## WORK REQUIRED
Return the data below exactly, but only from the line containing "- intros h t Ht. apply" through the line containing "(** Two threads inside are readers. *)", with both of those lines included.

[Stored data]
○ ○ ○

(** Every step. *)
Lemma mx_run_inv m' t' : run i m t = Some (m', t') -> inv m' (<[i := t']> ts).
Proof.
  pose proof script_at as Hs. unfold script_ok in Hs. unfold run. destruct (at_ t) eqn:Ha; intros Hr.
  - destruct (todo t) as [|rd k|rd k other|k|c k|c k|c k] eqn:Ht; simpl in Hs; try done; injection Hr as <- <-.
    + by apply enter_inv.
    + by apply (trylock_inv rd k other).
  - injection Hr as <- <-. by apply lock_inv.
  - case_bool_decide; [|done]. injection Hr as <- <-. by apply check_inv.
  - destruct (checked rd Ha) as [Hd Hc]. rewrite Hd in Hr. by injection Hr as <- <-.
  - destruct (todo t) as [|rd' k|rd' k other|k|c k|c k|c k] eqn:Ht; simpl in Hs; try done; injection Hr as <- <-.
    + by apply unlock_inv.
    + by apply (wait_inv rd).
    + apply (signal_inv rd); auto.
    + apply (signal_inv rd); auto.
  - pose proof (wake_inv _ _ Ha) as Hw. destruct (wake_round _ _) as [[[h r] q]|]; by injection Hr as <- <-.
  - injection Hr as <- <-. by apply notify_inv.
  - done.
Qed.

End Keep.

(** ** Executions *)

Section Runs.
Context (scripts : list script) (Hp : Forall (fun ops => proper false ops = true) scripts).
Context (Hroom : Z.of_nat (length scripts) + 1 < 2 ^ 15).

Lemma none_started (f : thread -> bool) : (forall ops, f (start ops) = false) -> count f (start <$> scripts) = 0%nat.
Proof.
  clear Hp Hroom. intros Hf. unfold count. induction scripts as [|ops l IH]; [done|]. simpl. rewrite Hf. exact IH.
Qed.

Lemma start_inv : inv MUTEX_INITIALIZER (start <$> scripts).
Proof.
  split; cbn.
  - right. by rewrite !none_started.
  - intros h t Ht. apply list_lookup_fmap_Some in Ht as (ops & -> & _). done.
  - intros h Hh. unfold count in Hh. simpl in Hh. lia.
  - intros h t Ht. rewrite none_started by done. apply list_lookup_fmap_Some in Ht as (ops & -> & _). done.
  - unfold count. simpl. lia.
  - apply Forall_fmap. eapply Forall_impl; [exact Hp|]. done.
Qed.

Lemma steps_inv m ts : rtc step (MUTEX_INITIALIZER, start <$> scripts) (m, ts) -> inv m ts /\ length ts = length scripts.
Proof.
  intros Hr. change (inv (m, ts).1 (m, ts).2 /\ length (m, ts).2 = length scripts). revert Hr. generalize (m, ts).
  apply (rtc_ind_r (fun s => inv s.1 s.2 /\ length s.2 = length scripts) (MUTEX_INITIALIZER, start <$> scripts)).
  - split; [apply start_inv|apply length_fmap].
  - intros y z _ Hs [Hv Hl]. destruct Hs as [m0 m1 us i t t' Hi Hr]. cbn in *. split; [|by rewrite length_insert].
    eapply mx_run_inv; [done|done| |done]. lia.
Qed.

End Runs.

(** Two threads inside are readers. *)
Lemma holders_read m ts i j t u rd rd' : inv m ts -> ts !! i = Some t -> ts !! j = Some u -> i <> j ->
  at_ t = Holding rd -> at_ u = Holding rd' -> rd = true /\ rd' = true.
Proof.
  intros Hv Hi Hj Hne Ht Hu. pose proof (n_state m ts Hv) as Hst.
  pose proof (count_insert writer ts i t (Thread Outside Done) Hi) as Hw. simpl in Hw.
  assert (Hj' : <[i := Thread Outside Done]> ts !! j = Some u) by (by rewrite list_lookup_insert_ne).
  assert (Hread : forall k x r, ts !! k = Some x -> at_ x = Holding r -> r = true -> (0 < count reader ts)%nat).
  { intros k x r Hk Hx ->. apply count_pos. exists k, x. split; [done|]. unfold reader. by rewrite Hx. }
  assert (Hwrite : forall l k x r, l !! k = Some x -> at_ x = Holding r -> r = false -> (0 < count writer l)%nat).
  { intros l k x r Hk Hx ->. apply count_pos. exists k, x. split; [done|]. unfold writer. by rewrite Hx. }
  assert (Ewt : writer t = negb rd) by (unfold writer; rewrite Ht; by destruct rd). rewrite Ewt in Hw.
  destruct rd, rd'; [done| | |]; exfalso.
  - specialize (Hread _ _ _ Hi Ht eq_refl). specialize (Hwrite _ _ _ _ Hj Hu eq_refl). lia.
  - specialize (Hread _ _ _ Hj Hu eq_refl). specialize (Hwrite _ _ _ _ Hi Ht eq_refl). lia.
  - specialize (Hwrite _ _ _ _ Hj' Hu eq_refl). simpl in Hw. lia.
Qed.

(** A thread that cannot move. *)
Lemma blocked_at m ts i t : inv m ts -> ts !! i = Some t -> run i m t = None ->
  finished t \/ exists rd, at_ t = Asleep rd /\ i ∉ sent m.
Proof.
  intros Hv Hi. pose proof (n_script m ts Hv) as Hs. rewrite Forall_lookup in Hs. specialize (Hs i t Hi).
  unfold script_ok in Hs. unfold run, finished. destruct (at_ t) as [|rd|rd|rd|rd|ty k|h r k|] eqn:Ha; try done.
  - destruct (todo t); try done. by left.
  - case_bool_decide; [done|]. eauto.
  - by destruct (wqe_done i (wq m)).
  - by destruct (todo t).
  - by destruct (wake_round ty (wq m)) as [[[]]|].
Qed.

(** Whom a stuck system leaves behind. *)
Definition unsignalled (m : mutex) (i : nat) (t : thread) : Prop :=
  exists rd e c, at_ t = Asleep rd /\ e ∈ wq m /\ handle e = i /\ done e = false /\ cv e = Some c.

(** With all threads finished, the mutex can be destroyed. *)
Lemma finished_queue m ts : inv m ts -> Forall finished ts -> wq m = [].
Proof.
  intros Hv Hf. destruct (wq m) as [|e q] eqn:E; [done|]. exfalso.
  assert (Hc : (0 < count (mine (handle e)) (wq m))%nat).
  { rewrite E. unfold count, mine. simpl. rewrite bool_decide_eq_true_2 by done. simpl. lia. }
  destruct (lookup_lt_is_Some_2 ts (handle e) (n_owned m ts Hv _ Hc)) as [t Ht].
  rewrite Forall_lookup in Hf. destruct (Hf _ _ Ht) as [Ha _]. rewrite (n_elems m ts Hv _ t Ht) in Hc. unfold queued in Hc. rewrite Ha in Hc.
  simpl in Hc. lia.
Qed.

Section Stuck.
Context (m : mutex) (ts : list thread) (Hv : inv m ts) (Hb : forall i t, ts !! i = Some t -> run i m t = None).

Lemma stuck_none f : (forall t, finished t -> f t = false) -> (forall t rd, at_ t = Asleep rd -> f t = false) -> count f ts = 0%nat.
Proof.
  intros Hf Hs. destruct (count f ts) as [|n] eqn:E; [done|]. destruct (proj1 (count_pos f ts)) as (i & t & Hi & Ht); [lia|].
  destruct (blocked_at m ts i t Hv Hi (Hb i t Hi)) as [Hd|(rd & Hd & _)]; [rewrite Hf in Ht by done|rewrite (Hs t rd) in Ht by done]; done.
Qed.

Ltac none := apply stuck_none; [by intros u [Hu _]; unfold writer, reader, wakeful, notifying; rewrite Hu|by intros u rd' Hu; unfold writer, reader, wakeful, notifying; rewrite Hu].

○ ○ ○

## RESPONSE BOX
  - intros h t Ht. apply list_lookup_fmap_Some in Ht as (ops & -> & _). done.
  - intros h Hh. unfold count in Hh. simpl in Hh. lia.
  - intros h t Ht. rewrite none_started by done. apply list_lookup_fmap_Some in Ht as (ops & -> & _). done.
  - unfold count. simpl. lia.
  - apply Forall_fmap. eapply Forall_impl; [exact Hp|]. done.
Qed.

Lemma steps_inv m ts : rtc step (MUTEX_INITIALIZER, start <$> scripts) (m, ts) -> inv m ts /\ length ts = length scripts.
Proof.
  intros Hr. change (inv (m, ts).1 (m, ts).2 /\ length (m, ts).2 = length scripts). revert Hr. generalize (m, ts).
  apply (rtc_ind_r (fun s => inv s.1 s.2 /\ length s.2 = length scripts) (MUTEX_INITIALIZER, start <$> scripts)).
  - split; [apply start_inv|apply length_fmap].
  - intros y z _ Hs [Hv Hl]. destruct Hs as [m0 m1 us i t t' Hi Hr]. cbn in *. split; [|by rewrite length_insert].
    eapply mx_run_inv; [done|done| |done]. lia.
Qed.

End Runs.

(** Two threads inside are readers. *)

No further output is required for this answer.